Mayor of Albany, Georgia
- Incumbent
- Assumed office January 13, 2020
- Preceded by: Dorothy Hubbard

= Bo Dorough =

American lawyer and politician

Kermit "Bo" Dorough, Jr. is an American lawyer and politician who has served as the mayor of Albany, Georgia, since 2020.

==Early life and career==
Dorough was born and raised in Cordele, Georgia. He graduated from Georgia Southern College in 1983 and from the University of Georgia School of Law in 1986. He began practicing law in Albany in 1987.

In 1999, Dorough was elected to the Albany City Commission as a Commissioner for the city's Ward IV. He continued to hold this position until 2008, when he ran for mayor of Albany, losing to incumbent Willie Adams.

== Mayor of Albany ==

=== Election ===
In 2019, he ran for mayor again, and he was one of two candidates, along with incumbent Dorothy Hubbard, who advanced from the November 5 election to a December 3 runoff. Dorough narrowly won the runoff in an outcome described by the Albany Herald as a "stunning upset".

Dorough himself stated that he was not surprised by his victory, noting that Hubbard had only won 30% of the vote in the first round of voting and saying, "I didn't really see it as a big upset." He was sworn in as mayor on January 13, 2020.
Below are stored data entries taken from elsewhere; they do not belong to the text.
(** ** Chunks *)

Lemma concat_slices {A : Type} (n m : nat) :
  ∀ l : list A, (length l ≤ m * n)%nat →
  concat ((λ i, slice l i n) <$> ((λ k, k * n)%nat <$> seq 0 m)) = l.
Proof.
  induction m as [|m IH]; intros l Hlen.
  - destruct l; [done | simpl in Hlen; lia].
  - cbn [seq]. rewrite <- fmap_S_seq, !fmap_cons, <- !list_fmap_compose.
    cbn [concat].
    erewrite (list_fmap_ext _ ((λ i, slice (drop n l) i n) ∘ (λ k, k * n)%nat)).
    + rewrite list_fmap_compose, IH by (rewrite length_drop; lia).
      unfold slice. simpl. by rewrite drop_0, take_drop.
    + intros i k _. unfold slice. simpl. rewrite drop_drop. done.
Qed.

Lemma range_step_covers (len n : nat) :
  n ≠ 0%nat → (len ≤ Nat.div (len + n - 1) n * n)%nat.
Proof.
  intros Hn. pose proof (Nat.div_mod_eq (len + n - 1) n) as Hdiv.
  pose proof (Nat.mod_upper_bound (len + n - 1) n Hn). lia.
Qed.

Lemma range_step_below (len n k : nat) :
  n ≠ 0%nat → (k < Nat.div (len + n - 1) n)%nat → (k * n < len)%nat.
Proof.
  intros Hn Hk. pose proof (Nat.div_mod_eq (len + n - 1) n) as Hdiv.
  assert (S k * n ≤ Nat.div (len + n - 1) n * n)%nat as Hle
    by (apply Nat.mul_le_mono_r; lia).
  simpl in Hle. lia.
Qed.

Lemma lookup_slices {A : Type} (l : list A) (n k : nat) (c : list A) :
  ((λ i, slice l i n) <$> range_step (length l) n) !! k = Some c →
  (k < Nat.div (length l + n - 1) n)%nat ∧ c = slice l (k * n) n.
Proof.
  unfold range_step. rewrite <- list_fmap_compose, list_lookup_fmap.
  destruct (seq 0 _ !! k) as [j|] eqn:Hj; [|done].
  apply lookup_seq in Hj as [-> Hk]. simpl. by intros [= <-].
Qed.

(** X11: for a chunk size above 0, [chunked] cuts the list into pieces
    that, put end to end, give the list back: no piece is empty or longer
    than the size, and every piece but the last has exactly that size.  For
    the size 0 it raises. *)
Theorem chunked_partition {A : Type} (lst : list A) (n : nat) :
  match chunked lst n with
  | None => n = 0%nat
  | Some chunks =>
      n ≠ 0%nat
      ∧ concat chunks = lst
      ∧ Forall (λ c, (0 < length c ≤ n)%nat) chunks
      ∧ ∀ k c, chunks !! k = Some c → (S k < length chunks)%nat →
               length c = n
  end.
Proof.
  unfold chunked. destruct (decide (n = 0%nat)) as [|Hn]; [done |].
  split; [done |]. split; [|split].
  - unfold range_step. apply concat_slices. by apply range_step_covers.
  - apply Forall_forall. intros c Hc.
    apply list_elem_of_lookup_1 in Hc as [k Hk].
    apply lookup_slices in Hk as [Hk ->].
    pose proof (range_step_below _ _ _ Hn Hk) as Hlt.
    unfold slice. rewrite length_take, length_drop. lia.
  - intros k c Hc Hlast. apply lookup_slices in Hc as [Hk ->].
    unfold range_step in Hlast. rewrite !length_fmap, length_seq in Hlast.
    pose proof (range_step_below _ _ _ Hn Hlast) as Hlt.
    unfold slice. rewrite length_take, length_drop. simpl in Hlt. lia.
Qed.

Section ReadFacts.
Context {R : Type} (server_read : list Z → world → list R * world).

Lemma read_chunks_ok (chunks : list (list Z)) (out : list R) (w : world) :
  pending w = [] → (∀ ids w, (server_read ids w).2 = w) →
  read_chunks server_read chunks out w
  = (Ok (out ++ concat ((λ c, (server_read c w).1) <$> chunks)), w).
Proof.
  intros Hp Hpure. revert out.
  induction chunks as [|c chunks IH]; intros out.
  - simpl. by rewrite app_nil_r.
  - cbn [read_chunks]. unfold mbind, rpc_bind at 1.
    rewrite execute_kw_ok by done. rewrite Hpure, IH.
    cbn [fmap list_fmap concat]. by rewrite app_assoc.
Qed.

Lemma server_read_concat (chunks : list (list Z)) (w : world) :
  (∀ a b w, (server_read (a ++ b) w).1
            = (server_read a w).1 ++ (server_read b w).1) →
  concat ((λ c, (server_read c w).1) <$> chunks)
  = (server_read (concat chunks) w).1.
Proof.
  intros Hdist. induction chunks as [|c chunks IH];
    cbn [fmap list_fmap concat].
  - specialize (Hdist [] [] w). simpl in Hdist.
    apply (f_equal length) in Hdist. rewrite length_app in Hdist.
    destruct (server_read [] w).1; [done | simpl in Hdist; lia].
  - by rewrite Hdist, <- IH.
Qed.

End ReadFacts.

(** X12: [read] asks nothing of the server for an empty list of ids; and
    when the server refuses no call, answers a read without changing and
    answers for a list of ids what it answers for its parts, put end to
    end, the read in chunks of 200 gives what a single read of all the ids
    would give. *)
Theorem read_is_one_read {R : Type}
    (server_read : list Z → world → list R * world) (ids : list Z) (w : world) :
  (∀ ids w, (server_read ids w).2 = w) →
  (∀ a b w, (server_read (a ++ b) w).1
            = (server_read a w).1 ++ (server_read b w).1) →
  read server_read [] w = (Ok [], w)
  ∧ (pending w = [] →
     read server_read ids w = (Ok (server_read ids w).1, w)).
Proof.
  intros Hpure Hdist. split; [done |]. intros Hp. unfold read.
  rewrite read_chunks_ok by done. rewrite server_read_concat by done.
  pose proof (chunked_go := concat_slices (A := Z) 200
                (Nat.div (length ids + 200 - 1) 200) ids).
  unfold range_step. rewrite chunked_go; [done |].
  by apply range_step_covers.
Qed.

Lemma read_is_one_read_witness :
  read (λ ids w, ((λ i, (i, 2 * i)) <$> ids, w)) (seqZ 1 450) Day.world0
  = (Ok ((λ i, (i, 2 * i)) <$> seqZ 1 450), Day.world0).
Proof.
  refine (proj2 (read_is_one_read (λ ids w, ((λ i, (i, 2 * i)) <$> ids, w))
                   (seqZ 1 450) Day.world0 _ _) eq_refl).
  - done.
  - intros a b w. simpl. apply fmap_app.
Defined.

(** ** The names of the sheets *)

Lemma length_append (a b : string) :
  String.length (a +:+ b) = (String.length a + String.length b)%nat.
Proof.
  induction a as [|x a IH]; [done |].
  change (S (String.length (a +:+ b)) = S (String.length a + String.length b)).
  by rewrite IH.
Qed.

Lemma length_str_take (n : nat) (s : string) :
  (String.length (str_take n s) ≤ n)%nat.
Proof.
  revert s. induction n as [|n IH]; intros [|c s]; simpl; try lia.
  specialize (IH s). lia.
Qed.

Lemma length_py_prefix (s : string) (k : Z) :
  0 ≤ k → Z.of_nat (String.length (py_prefix s k)) ≤ k.
Proof.
  intros Hk. unfold py_prefix. rewrite decide_True by done.
  pose proof (length_str_take (Z.to_nat k) s). lia.
Qed.

Lemma length_pretty_N_go (k : nat) :
  ∀ (x : N) (s : string), (x < 10 ^ N.of_nat k)%N →
  (String.length (pretty_N_go x s) ≤ k + String.length s)%nat.
Proof.
  induction k as [|k IH]; intros x s Hx.
  - assert (x = 0%N) as -> by (simpl in Hx; lia).
    rewrite pretty_N_go_0. lia.
  - assert (x = 0 ∨ 0 < x)%N as [->|Hpos] by lia.
    { rewrite pretty_N_go_0. lia. }
    rewrite pretty_N_go_step by done.
    etrans; [apply IH |].
    + rewrite Nat2N.inj_succ, N.pow_succ_r' in Hx.
      apply N.Div0.div_lt_upper_bound. lia.
    + simpl. lia.
Qed.

Lemma length_pretty (i : Z) :
  0 ≤ i < 10 ^ 30 → (String.length (pretty i) ≤ 30)%nat.
Proof.
  intros Hi. destruct i as [|p|p]; [simpl; lia | | lia].
  change (String.length (pretty (N.pos p)) ≤ 30)%nat.
  unfold pretty, pretty_N. rewrite decide_False by done.
  etrans; [apply (length_pretty_N_go 30) |]; [|simpl; lia].
  change (10 ^ N.of_nat 30)%N with (Z.to_N (10 ^ 30)). lia.
Qed.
Running against three challengers, Dorough was re-elected to a second term on November 7, 2023, earning 53% of the vote to avoid a runoff.

=== Tenure ===
Dorough's first term in office coincided with the onset of the COVID-19 pandemic, which by April 2020 was one of the hardest-hit areas in the country. As Mayor, Dorough pushed through a mask mandate policy that was described as "controversial" among city residents. In the midst of the "Delta surge" in August 2021, Dorough reinstated the mask mandate.

Following a meeting with Senator Jon Ossoff in 2021, Dorough stated that federal funds Albany would receive following the passage of the American Rescue Plan Act of 2021 would prove a "godsend" for Albany's stormwater and sewage systems.

== Personal life ==
Dorough is married to Bonny Blackshear, with whom he has three sons.